▶ **Exercise description**
Whenever a line in the data holds the string "comparisons", copy that line.

Collected data entries
--------------------------------
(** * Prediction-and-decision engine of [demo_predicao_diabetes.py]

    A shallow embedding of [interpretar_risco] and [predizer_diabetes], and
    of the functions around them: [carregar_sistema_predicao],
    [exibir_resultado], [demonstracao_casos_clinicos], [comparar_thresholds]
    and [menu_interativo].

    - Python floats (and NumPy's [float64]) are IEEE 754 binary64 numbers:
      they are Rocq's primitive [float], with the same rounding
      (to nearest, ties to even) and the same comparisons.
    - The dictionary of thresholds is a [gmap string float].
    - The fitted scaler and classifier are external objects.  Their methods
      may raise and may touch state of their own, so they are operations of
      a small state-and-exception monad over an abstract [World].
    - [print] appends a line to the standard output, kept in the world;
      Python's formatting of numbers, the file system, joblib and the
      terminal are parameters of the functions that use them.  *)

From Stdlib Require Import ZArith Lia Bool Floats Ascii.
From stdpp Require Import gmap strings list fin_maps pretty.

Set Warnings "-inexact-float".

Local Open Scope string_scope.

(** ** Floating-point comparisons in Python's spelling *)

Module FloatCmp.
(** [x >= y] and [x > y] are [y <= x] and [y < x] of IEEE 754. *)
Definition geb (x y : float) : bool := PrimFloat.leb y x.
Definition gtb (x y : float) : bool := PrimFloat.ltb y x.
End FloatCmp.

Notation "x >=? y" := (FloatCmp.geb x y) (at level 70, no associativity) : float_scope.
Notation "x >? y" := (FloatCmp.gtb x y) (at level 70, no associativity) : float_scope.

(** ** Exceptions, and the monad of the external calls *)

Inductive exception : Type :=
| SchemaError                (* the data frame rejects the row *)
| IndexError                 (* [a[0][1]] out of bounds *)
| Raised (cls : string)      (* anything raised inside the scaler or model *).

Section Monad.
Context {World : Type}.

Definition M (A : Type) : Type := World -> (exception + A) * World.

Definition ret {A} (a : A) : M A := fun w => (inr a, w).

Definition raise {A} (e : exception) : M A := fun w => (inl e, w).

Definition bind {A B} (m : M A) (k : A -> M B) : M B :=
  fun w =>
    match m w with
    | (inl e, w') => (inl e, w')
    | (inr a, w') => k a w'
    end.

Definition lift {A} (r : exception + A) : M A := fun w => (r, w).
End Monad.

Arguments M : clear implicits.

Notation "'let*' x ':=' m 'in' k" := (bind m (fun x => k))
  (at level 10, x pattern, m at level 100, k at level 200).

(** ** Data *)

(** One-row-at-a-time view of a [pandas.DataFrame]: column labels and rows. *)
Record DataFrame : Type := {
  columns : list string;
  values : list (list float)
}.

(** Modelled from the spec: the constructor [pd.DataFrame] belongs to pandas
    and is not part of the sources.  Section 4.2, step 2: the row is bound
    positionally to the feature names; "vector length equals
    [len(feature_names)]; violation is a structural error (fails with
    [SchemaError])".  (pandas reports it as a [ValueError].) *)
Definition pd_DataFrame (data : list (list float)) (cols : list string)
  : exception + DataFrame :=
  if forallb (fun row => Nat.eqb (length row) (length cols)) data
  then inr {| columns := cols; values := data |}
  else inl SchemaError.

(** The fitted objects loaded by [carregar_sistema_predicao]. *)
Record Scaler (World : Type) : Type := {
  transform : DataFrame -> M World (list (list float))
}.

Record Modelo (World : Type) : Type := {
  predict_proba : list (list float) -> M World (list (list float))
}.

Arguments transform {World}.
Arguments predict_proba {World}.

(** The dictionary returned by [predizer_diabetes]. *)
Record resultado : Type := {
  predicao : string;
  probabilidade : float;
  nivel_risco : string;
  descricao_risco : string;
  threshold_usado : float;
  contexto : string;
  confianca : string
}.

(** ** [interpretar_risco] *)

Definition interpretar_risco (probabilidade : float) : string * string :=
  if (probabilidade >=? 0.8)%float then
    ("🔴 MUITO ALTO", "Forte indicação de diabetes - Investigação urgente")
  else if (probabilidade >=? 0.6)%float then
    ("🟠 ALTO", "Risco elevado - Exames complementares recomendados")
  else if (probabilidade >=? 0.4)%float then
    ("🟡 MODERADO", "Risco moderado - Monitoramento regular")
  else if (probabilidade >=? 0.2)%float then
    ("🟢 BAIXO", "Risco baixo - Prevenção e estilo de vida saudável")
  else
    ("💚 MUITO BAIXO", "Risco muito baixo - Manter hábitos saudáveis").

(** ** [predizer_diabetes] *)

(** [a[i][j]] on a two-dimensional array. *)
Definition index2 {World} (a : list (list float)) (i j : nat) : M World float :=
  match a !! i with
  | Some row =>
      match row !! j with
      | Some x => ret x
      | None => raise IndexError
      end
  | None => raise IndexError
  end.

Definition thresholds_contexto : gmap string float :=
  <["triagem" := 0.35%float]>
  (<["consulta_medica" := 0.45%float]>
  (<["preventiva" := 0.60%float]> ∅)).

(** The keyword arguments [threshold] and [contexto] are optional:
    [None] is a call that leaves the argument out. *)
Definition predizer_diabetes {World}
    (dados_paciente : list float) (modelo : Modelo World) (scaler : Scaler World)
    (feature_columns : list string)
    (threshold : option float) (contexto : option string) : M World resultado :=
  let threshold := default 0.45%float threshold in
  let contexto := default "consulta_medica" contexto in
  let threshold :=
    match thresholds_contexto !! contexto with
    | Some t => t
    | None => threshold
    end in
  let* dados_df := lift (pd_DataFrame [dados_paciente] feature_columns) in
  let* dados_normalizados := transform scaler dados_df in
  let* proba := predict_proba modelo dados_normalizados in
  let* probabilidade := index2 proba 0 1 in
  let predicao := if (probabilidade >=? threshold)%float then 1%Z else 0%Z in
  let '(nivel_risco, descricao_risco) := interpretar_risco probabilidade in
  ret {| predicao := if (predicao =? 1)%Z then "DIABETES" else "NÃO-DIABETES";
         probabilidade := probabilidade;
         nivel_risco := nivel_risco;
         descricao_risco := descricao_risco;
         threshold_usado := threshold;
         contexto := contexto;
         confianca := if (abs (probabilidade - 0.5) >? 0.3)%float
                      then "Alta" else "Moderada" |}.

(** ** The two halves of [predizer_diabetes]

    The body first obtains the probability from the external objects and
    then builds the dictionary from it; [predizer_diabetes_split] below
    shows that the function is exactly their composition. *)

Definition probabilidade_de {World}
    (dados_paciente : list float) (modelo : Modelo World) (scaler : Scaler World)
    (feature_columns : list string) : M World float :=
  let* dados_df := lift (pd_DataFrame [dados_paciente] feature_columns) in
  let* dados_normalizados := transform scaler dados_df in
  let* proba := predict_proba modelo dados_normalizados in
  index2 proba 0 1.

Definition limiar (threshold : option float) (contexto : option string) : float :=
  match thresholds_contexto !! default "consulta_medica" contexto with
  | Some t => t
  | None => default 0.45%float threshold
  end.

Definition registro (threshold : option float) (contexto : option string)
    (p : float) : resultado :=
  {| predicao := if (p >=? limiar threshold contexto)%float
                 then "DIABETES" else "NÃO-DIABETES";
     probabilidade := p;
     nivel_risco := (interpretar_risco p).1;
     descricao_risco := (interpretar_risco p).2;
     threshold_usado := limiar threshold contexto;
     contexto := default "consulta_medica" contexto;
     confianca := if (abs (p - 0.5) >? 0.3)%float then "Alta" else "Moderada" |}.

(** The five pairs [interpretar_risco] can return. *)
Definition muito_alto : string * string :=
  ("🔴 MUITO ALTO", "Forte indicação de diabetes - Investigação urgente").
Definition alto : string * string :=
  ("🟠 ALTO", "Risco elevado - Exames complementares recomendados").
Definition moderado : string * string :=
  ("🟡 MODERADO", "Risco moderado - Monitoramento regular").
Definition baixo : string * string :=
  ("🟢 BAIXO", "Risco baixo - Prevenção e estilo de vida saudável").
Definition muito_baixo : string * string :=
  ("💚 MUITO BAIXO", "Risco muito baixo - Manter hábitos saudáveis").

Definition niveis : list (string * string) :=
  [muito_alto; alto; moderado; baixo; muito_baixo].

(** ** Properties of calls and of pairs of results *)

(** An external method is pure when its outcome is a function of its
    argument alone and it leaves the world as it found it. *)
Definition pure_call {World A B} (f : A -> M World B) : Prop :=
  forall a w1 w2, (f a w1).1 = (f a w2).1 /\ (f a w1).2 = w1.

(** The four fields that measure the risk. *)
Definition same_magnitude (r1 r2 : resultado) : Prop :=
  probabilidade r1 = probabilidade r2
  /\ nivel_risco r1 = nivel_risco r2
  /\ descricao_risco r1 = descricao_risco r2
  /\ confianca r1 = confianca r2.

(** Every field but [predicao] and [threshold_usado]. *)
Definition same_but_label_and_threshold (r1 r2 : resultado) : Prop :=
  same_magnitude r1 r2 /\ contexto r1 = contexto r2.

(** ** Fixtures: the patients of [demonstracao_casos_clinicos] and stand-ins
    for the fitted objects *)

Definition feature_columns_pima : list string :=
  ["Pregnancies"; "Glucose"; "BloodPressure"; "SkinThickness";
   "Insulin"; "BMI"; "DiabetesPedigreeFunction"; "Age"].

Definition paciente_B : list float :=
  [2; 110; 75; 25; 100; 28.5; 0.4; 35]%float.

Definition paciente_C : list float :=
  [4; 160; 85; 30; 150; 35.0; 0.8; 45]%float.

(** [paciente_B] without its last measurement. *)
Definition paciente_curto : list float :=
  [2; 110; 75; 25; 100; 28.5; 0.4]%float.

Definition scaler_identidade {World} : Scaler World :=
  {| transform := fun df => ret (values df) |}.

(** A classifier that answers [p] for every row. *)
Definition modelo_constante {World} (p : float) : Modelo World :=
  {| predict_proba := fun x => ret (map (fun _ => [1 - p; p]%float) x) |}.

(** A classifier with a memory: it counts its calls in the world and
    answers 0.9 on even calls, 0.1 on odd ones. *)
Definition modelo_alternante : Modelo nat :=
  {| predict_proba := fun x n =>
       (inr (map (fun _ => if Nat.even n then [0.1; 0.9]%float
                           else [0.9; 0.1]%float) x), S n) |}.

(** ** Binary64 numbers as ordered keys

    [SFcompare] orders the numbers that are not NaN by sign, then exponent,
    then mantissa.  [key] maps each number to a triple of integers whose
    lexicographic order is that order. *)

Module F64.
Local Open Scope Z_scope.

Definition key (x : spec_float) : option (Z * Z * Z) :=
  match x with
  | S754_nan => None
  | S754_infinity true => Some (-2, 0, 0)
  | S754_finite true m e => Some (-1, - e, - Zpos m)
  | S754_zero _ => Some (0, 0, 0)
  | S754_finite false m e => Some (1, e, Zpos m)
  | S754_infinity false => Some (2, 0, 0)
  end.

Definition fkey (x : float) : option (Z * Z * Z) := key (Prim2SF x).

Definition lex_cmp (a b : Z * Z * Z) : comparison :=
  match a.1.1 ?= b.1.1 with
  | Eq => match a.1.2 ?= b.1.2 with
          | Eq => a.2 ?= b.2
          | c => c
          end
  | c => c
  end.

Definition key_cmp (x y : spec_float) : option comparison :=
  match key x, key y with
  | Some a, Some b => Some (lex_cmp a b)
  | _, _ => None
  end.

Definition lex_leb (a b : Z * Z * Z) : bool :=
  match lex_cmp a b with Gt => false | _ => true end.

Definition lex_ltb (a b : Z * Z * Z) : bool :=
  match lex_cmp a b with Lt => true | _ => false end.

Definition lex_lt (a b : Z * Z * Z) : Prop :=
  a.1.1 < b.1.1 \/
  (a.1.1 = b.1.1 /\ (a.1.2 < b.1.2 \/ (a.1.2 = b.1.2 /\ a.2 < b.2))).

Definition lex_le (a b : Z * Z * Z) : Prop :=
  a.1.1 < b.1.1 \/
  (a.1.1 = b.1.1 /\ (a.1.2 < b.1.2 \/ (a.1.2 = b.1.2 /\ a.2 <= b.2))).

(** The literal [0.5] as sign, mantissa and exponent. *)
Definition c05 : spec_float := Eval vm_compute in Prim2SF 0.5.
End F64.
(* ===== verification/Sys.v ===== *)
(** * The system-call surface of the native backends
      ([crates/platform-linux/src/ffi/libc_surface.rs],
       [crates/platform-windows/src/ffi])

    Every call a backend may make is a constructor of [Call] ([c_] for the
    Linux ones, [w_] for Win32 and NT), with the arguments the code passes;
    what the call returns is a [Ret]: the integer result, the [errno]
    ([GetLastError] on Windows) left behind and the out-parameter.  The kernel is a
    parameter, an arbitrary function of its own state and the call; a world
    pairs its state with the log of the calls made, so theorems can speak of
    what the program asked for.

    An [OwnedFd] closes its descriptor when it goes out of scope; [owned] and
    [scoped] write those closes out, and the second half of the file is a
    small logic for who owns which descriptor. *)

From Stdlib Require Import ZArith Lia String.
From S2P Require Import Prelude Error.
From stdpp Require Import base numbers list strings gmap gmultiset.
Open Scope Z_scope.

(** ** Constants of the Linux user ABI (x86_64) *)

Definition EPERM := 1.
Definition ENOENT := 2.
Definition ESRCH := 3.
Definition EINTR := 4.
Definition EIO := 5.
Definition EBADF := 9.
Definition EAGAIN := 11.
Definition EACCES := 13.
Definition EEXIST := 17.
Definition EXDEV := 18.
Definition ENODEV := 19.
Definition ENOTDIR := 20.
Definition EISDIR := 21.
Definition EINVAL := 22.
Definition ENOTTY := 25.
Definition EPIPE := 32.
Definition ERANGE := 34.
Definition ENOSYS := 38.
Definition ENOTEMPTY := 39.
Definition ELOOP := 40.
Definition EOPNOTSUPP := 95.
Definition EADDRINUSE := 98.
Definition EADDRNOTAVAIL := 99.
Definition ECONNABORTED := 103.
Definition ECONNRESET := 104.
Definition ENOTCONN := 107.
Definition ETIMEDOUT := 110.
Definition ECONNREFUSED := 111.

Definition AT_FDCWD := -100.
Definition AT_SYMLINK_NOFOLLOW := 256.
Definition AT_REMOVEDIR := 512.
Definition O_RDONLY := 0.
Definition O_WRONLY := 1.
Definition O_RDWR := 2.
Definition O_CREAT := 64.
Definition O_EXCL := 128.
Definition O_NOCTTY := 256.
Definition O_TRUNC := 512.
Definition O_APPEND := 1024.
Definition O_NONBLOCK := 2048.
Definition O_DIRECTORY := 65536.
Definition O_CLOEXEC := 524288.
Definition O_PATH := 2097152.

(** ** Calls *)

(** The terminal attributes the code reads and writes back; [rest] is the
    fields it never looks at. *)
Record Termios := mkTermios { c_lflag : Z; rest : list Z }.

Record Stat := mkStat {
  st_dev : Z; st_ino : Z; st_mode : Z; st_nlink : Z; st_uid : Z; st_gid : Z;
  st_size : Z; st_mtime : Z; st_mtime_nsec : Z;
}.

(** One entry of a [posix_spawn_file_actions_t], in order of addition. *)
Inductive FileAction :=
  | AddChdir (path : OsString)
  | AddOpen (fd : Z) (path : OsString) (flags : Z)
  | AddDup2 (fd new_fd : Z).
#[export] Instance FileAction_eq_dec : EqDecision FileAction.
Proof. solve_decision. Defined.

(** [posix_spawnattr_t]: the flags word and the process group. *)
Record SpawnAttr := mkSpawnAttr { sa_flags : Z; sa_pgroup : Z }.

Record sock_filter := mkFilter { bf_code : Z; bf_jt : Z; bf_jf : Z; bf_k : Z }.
--------------------------------
▶ **Response area**
      (to nearest, ties to even) and the same comparisons.
(** ** Floating-point comparisons in Python's spelling *)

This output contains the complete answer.